Right, that sets the pace. Malcolm moves on to the News Review:
  • Page 2: head-to knee half-page illustration of "Carla Bruni, the model who had an affair with Mick Jagger" with low-cut neckline, and high-cut skirt.
  • Page 3: half-page colour illustration of lady losing her knickers while skirt is blown up, helpfully captioned "The sexual stereotypes typified by this picture are only reinforced by the plethora of books on the Mars and Venus theme."
  • Page 10: quarter-page photograph of lady in strapless gown, astide shoulders of male, lifting up her skirt beyond the thighs.
It's in the In Gear ["Cars: Gadgets: Adventure"] supplement, that is to say "toys-for-the-boys", supplement that the full horror is developed:
  • Page 3:"Cameron Diaz in the notorious hair gel scene from There's Something About Mary";
  • Page 10: Full page, hands-on-hips, of "the female Ironman world champion";
  • Page 16 and 17: "Swish those PC cobwebs away", illustrated, inevitably, by the ultimate cliché of the full-length , bending-over, saucy French maid.
And so on, ad nauseam and reductio ad absurdum.

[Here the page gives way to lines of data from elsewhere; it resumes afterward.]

(* ===== verification/RoleRollout.v ===== *)
(** * pkg/model-serving-controller/controller/role_rolling_update_coordinator.go:
      limits of a coordinated role rollout

    How far each role of a serving group may advance in a rolling update: the
    cross-role skew, the dependencies between roles, and the last old replica
    of a dependency. What the cluster holds (the instances, how their template
    compares with the target, pending in-place updates, terminating pods) is an
    argument. Counts fit an int32; only the products are kept at their width. *)
From S2P Require Import Prelude Names ServingStore RolePopulation.
Local Open Scope Z_scope.
Local Open Scope go_scope.

Inductive targetVersionState := targetNotStarted | targetStarted | targetReady.
#[global] Instance targetVersionState_eq_dec : EqDecision targetVersionState.
Proof. solve_decision. Defined.

Record coordinatedRoleState := MkState {
  roleName : string;
  stablePopulation : option roleStablePopulation;
  userPartition : Z;
  totalToUpdate : Z;
  startedCount : Z;
  readyCount : Z;
  targetState : targetVersionState;
  hasOldVersion : bool;
  inProgress : bool;
  versionTotal : Z;
  versionReady : Z;
  versionStarted : Z;
  versionOld : Z;
  versionChanged : bool;
  tailReady : bool
}.

(** A blocker of the status condition; its message is left out. *)
Inductive coordinatedRoleBlocker :=
| coordinatedRoleDependencyNotReady
| coordinatedRoleMaxSkewLimitReached
| coordinatedRoleOldVersionDependencyPresent
| coordinatedRoleIncompatiblePartitions.

Record roleRolloutLimits := MkLimits {
  limitPopulation : option roleStablePopulation;
  rolloutEnd : Z;
  effectivePartition : Z;
  remainingDeletions : Z;
  allowTargetStart : bool;
  retainOldReplica : bool
}.

Record roleRolloutGroupPolicy := MkPolicy {
  policyRoles : gmap string roleRolloutLimits;
  blocker : option coordinatedRoleBlocker;
  policyInProgress : bool
}.

Record RoleRolloutDependency := MkDependency { depRole : string; DependsOn : list string }.
Record RoleCoordination := MkCoordination {
  CoordinatedRoles : list string;
  MaxSkew : option IntOrString;
  Dependencies : list RoleRolloutDependency
}.

Definition containsStable (l : roleRolloutLimits) (ordinal : Z) : bool :=
  match limitPopulation l with
  | Some p => contains p ordinal
  | None => (0 <=? ordinal) && (ordinal <? rolloutEnd l)
  end.

(** ** The state of a role *)

Record Tally := MkTally {
  stableTargetReady : Z;
  hasTargetWork : bool;
  hasTargetReady : bool;
  hasCommittedReplacement : bool;
  remainingOldToUpdate : Z;
  sawOldVersion : bool;
  readySeen : Z;
  outsideEligibleStarted : Z;
  oldSeen : Z;
  formalObserved : Z;
  protectedObserved : Z;
  tailOk : bool
}.

Definition count (b : bool) (n : Z) : Z := if b then n + 1 else n.

Section resolve.
Context (compare : Role -> templateComparison) (inPlaceStarted : Role -> bool).

(** One instance of the loop in [resolveRoleRolloutState]. *)
Definition tallyRole (desired previousDesired partition : Z) (population : roleStablePopulation)
    (terminatingReplicas : gmap Z templateComparison) (t : Tally) (role : Role) : Tally :=
  let ordinal := ordinalOf (RoleName role) in
  if ordinal <? 0 then t
  else
    let inStableRange := (partition <=? ordinal) && contains population ordinal in
    let formal := contains population ordinal || ((previousDesired <=? ordinal) && (ordinal <? desired)) in
    let terminating := bool_decide (is_Some (terminatingReplicas !! ordinal)) in
    let committed := hasCommittedReplacement t ||
      (inStableRange && (terminating || bool_decide (Status role = RoleDeleting))) in
    let started := inPlaceStarted role in
    let comparison := if started then templateEquivalent else compare role in
    let status := if started then RoleCreating else Status role in
    let tail := tailOk t && negb (bool_decide (comparison = templateUnknown) ||
      negb (bool_decide (status = RoleRunning)) || terminating) in
    let formals := count formal (formalObserved t) in
    let protected_ := count (contains population ordinal && (ordinal <? partition)) (protectedObserved t) in
    if negb (bool_decide (comparison = templateEquivalent)) then
      MkTally (stableTargetReady t) (hasTargetWork t) (hasTargetReady t) committed
        (count (negb (bool_decide (status = RoleDeleting)) && negb terminating && inStableRange)
           (remainingOldToUpdate t))
        true (readySeen t) (outsideEligibleStarted t) (count formal (oldSeen t)) formals protected_
        (tail && formal)
    else
      let outside := count (formal && negb inStableRange) (outsideEligibleStarted t) in
      if bool_decide (status = RoleDeleting) || terminating ||
         ((desired <=? ordinal) && negb (contains population ordinal))
      then MkTally (stableTargetReady t) (hasTargetWork t) (hasTargetReady t) committed (remainingOldToUpdate t)
             (sawOldVersion t) (readySeen t) outside (oldSeen t) formals protected_ tail
      else
        let ready := bool_decide (status = RoleRunning) in
        MkTally (count (ready && inStableRange) (stableTargetReady t)) true (hasTargetReady t || ready) committed
          (remainingOldToUpdate t) (sawOldVersion t) (count (ready && formal) (readySeen t)) outside (oldSeen t)
          formals protected_ tail.

Definition resolveRoleRolloutState (name : string) (desired previousDesired : Z) (roleList : list Role)
    (partition : Z) (templateChanged : bool) (terminatingReplicas : gmap Z templateComparison)
    (population : option roleStablePopulation) : coordinatedRoleState :=
  let population := default (MkPopulation (Z.min previousDesired desired) ∅ []) population in
  let total := countFrom population partition in
  let protectedOld := total <? countFrom population 0 in
  let t := fold_left (tallyRole desired previousDesired partition population terminatingReplicas) roleList
             (MkTally 0 false false false 0 false 0 0 0 0 0 (bool_decide (terminatingReplicas = ∅))) in
  let old := sawOldVersion t
    || existsb (fun p => (0 <=? p.1) && negb (bool_decide (p.2 = templateEquivalent)))
         (map_to_list terminatingReplicas)
    || (templateChanged && protectedOld && (protectedObserved t <? countFrom population 0 - total)) in
  let started := total - Z.min total (remainingOldToUpdate t) in
  let ready := Z.min started (stableTargetReady t) in
  let target := if hasTargetReady t then targetReady
                else if hasTargetWork t || hasCommittedReplacement t then targetStarted
                else targetNotStarted in
  MkState name (Some population) partition total started ready target old
    (templateChanged && (0 <? total) && (ready <? total))
    desired (Z.min desired (readySeen t)) (Z.min desired (started + outsideEligibleStarted t)) (oldSeen t)
    templateChanged
    (tailOk t && (formalObserved t =? desired) && (readySeen t + oldSeen t =? desired)).
End resolve.

(** ** Skew *)

Definition parseMaxSkewPercent (value : option IntOrString) : option Z :=
  match value with
  | Some (StrVal s) =>
    percent ← parsePercent s;
    if (percent <=? 0) || (100 <? percent) then None else Some percent
  | _ => None
  end.

(** The products are those of int64 values. *)
Definition slowerThan (state baseline : coordinatedRoleState) : bool :=
  int64 (versionReady state * versionTotal baseline) <? int64 (versionReady baseline * versionTotal state).

Definition zeroState : coordinatedRoleState :=
  MkState "" None 0 0 0 0 targetNotStarted false false 1 1 0 0 false false.

Definition slowestReadyProgress (states : list coordinatedRoleState) : coordinatedRoleState :=
  (fold_left (fun '(baseline, found) state =>
     if negb (versionChanged state) || (versionTotal state =? 0) then (baseline, found)
     else if negb found || slowerThan state baseline then (state, true)
     else (baseline, found)) states (zeroState, false)).1.

Definition uint64 (z : Z) : Z := z mod 2 ^ 64.

(** [bits.Mul64] and [bits.Div64]; [None] is a panic. *)
Definition Mul64 (x y : Z) : Z * Z := ((x * y) / 2 ^ 64, (x * y) mod 2 ^ 64).
Definition Div64 (hi lo y : Z) : option (Z * Z) :=
  if (y =? 0) || (y <=? hi) then None
  else Some ((hi * 2 ^ 64 + lo) / y, (hi * 2 ^ 64 + lo) mod y).

Definition allowedStartedReplicas (state baseline : coordinatedRoleState) (maxSkewPercent : Z) : option Z :=
  if versionTotal state <=? 0 then Some 0
  else if versionTotal baseline <=? 0 then Some (versionTotal state)
  else
    let progress := uint64 (uint64 (uint64 (versionReady baseline) * 100)
                            + uint64 (uint64 maxSkewPercent * uint64 (versionTotal baseline))) in
    let denominator := uint64 (uint64 (versionTotal baseline) * 100) in
    if denominator <=? progress then Some (versionTotal state)
    else
      let '(hi, lo) := Mul64 progress (uint64 (versionTotal state)) in
      '(allowed, remainder) ← Div64 hi lo denominator;
      Some (int64 (if negb (remainder =? 0) then uint64 (allowed + 1) else allowed)).

Definition fullRoleRolloutTailReady (states : list coordinatedRoleState) : bool :=
  let live := filter (fun s => versionTotal s <> 0) states in
  forallb (fun s => tailReady s &&
    (negb (versionChanged s) ||
     negb (negb (userPartition s =? 0) || (1 <? versionOld s) ||
           negb (versionReady s + versionOld s =? versionTotal s) || negb (versionStarted s =? versionReady s))))
    live
  && (1 <? Z.of_nat (length (filter (fun s => versionChanged s = true) live))).

(** ** Dependencies *)

Definition appendAll (m : gmap string (list string)) (k : string) (l : list string) : gmap string (list string) :=
  <[k := default [] (m !! k) ++ l]> m.

Definition dependenciesOf (deps : list RoleRolloutDependency) : gmap string (list string) :=
  fold_left (fun m d => appendAll m (depRole d) (DependsOn d)) deps ∅.

Definition dependentsOf (deps : list RoleRolloutDependency) : gmap string (list string) :=
  fold_left (fun m d => fold_left (fun m name => appendAll m name [depRole d]) (DependsOn d) m) deps ∅.

Definition at_ (m : gmap string (list string)) (k : string) : list string := default [] (m !! k).

Definition isOld (states : gmap string coordinatedRoleState) (name : string) : bool :=
  match states !! name with Some s => hasOldVersion s | None => false end.

Definition oldDirectDependents (name : string) (states : gmap string coordinatedRoleState)
    (dependents : gmap string (list string)) : list string :=
  filter (fun d => isOld states d = true) (at_ dependents name).

Definition notReady (states : gmap string coordinatedRoleState) (name : string) : bool :=
  match states !! name with
  | Some s => negb (bool_decide (targetState s = targetReady))
  | None => true
  end.

(** The depth-first search over the dependencies of a role: what was visited, and
    what [record] keeps of every dependency met. *)
Fixpoint visit {R} (record : R -> string -> R) (fuel : nat) (dependencies : gmap string (list string))
    (current : string) (st : gset string * R) : gset string * R :=
  match fuel with
  | O => st
  | S fuel =>
    let '(visited, result) := st in
    if bool_decide (current ∈ visited) then st
    else
      fold_left (fun '(visited, result) dependencyRole =>
        visit record fuel dependencies dependencyRole (visited, record result dependencyRole))
        (at_ dependencies current) ({[current]} ∪ visited, result)
  end.

(** The names in the dependency map. *)
Definition universe (dependencies : gmap string (list string)) : gset string :=
  dom dependencies ∪ list_to_set (concat ((map_to_list dependencies).*2)).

All this, Malcolm recalls, is the "serious" end of the newspaper market, although it clearly is where the Sun's best get their overtime (Malcolm's schoolgirl daughter obtained work-experience at Wapping: she spent a day or two Photoshop-ing the glamour).

And let's not forget Billie Piper in her slinky scanties on many of the bus-shelters of Britain.

Malcolm is no prude: he does have a sense of propriety. The kind of material, sexist but barely [sic] salacious, assiduously peddled by the Sunday Times, is nothing more or less than Tom Lehrer's

Smut! (I love it)
Ah, the adventures of a slut,
Oh I'm a market they can't glut
I don't know what
Compares with smut.

And, Malcolm proposes, any product which needs cheesecake to sell it is typically in terminal decline.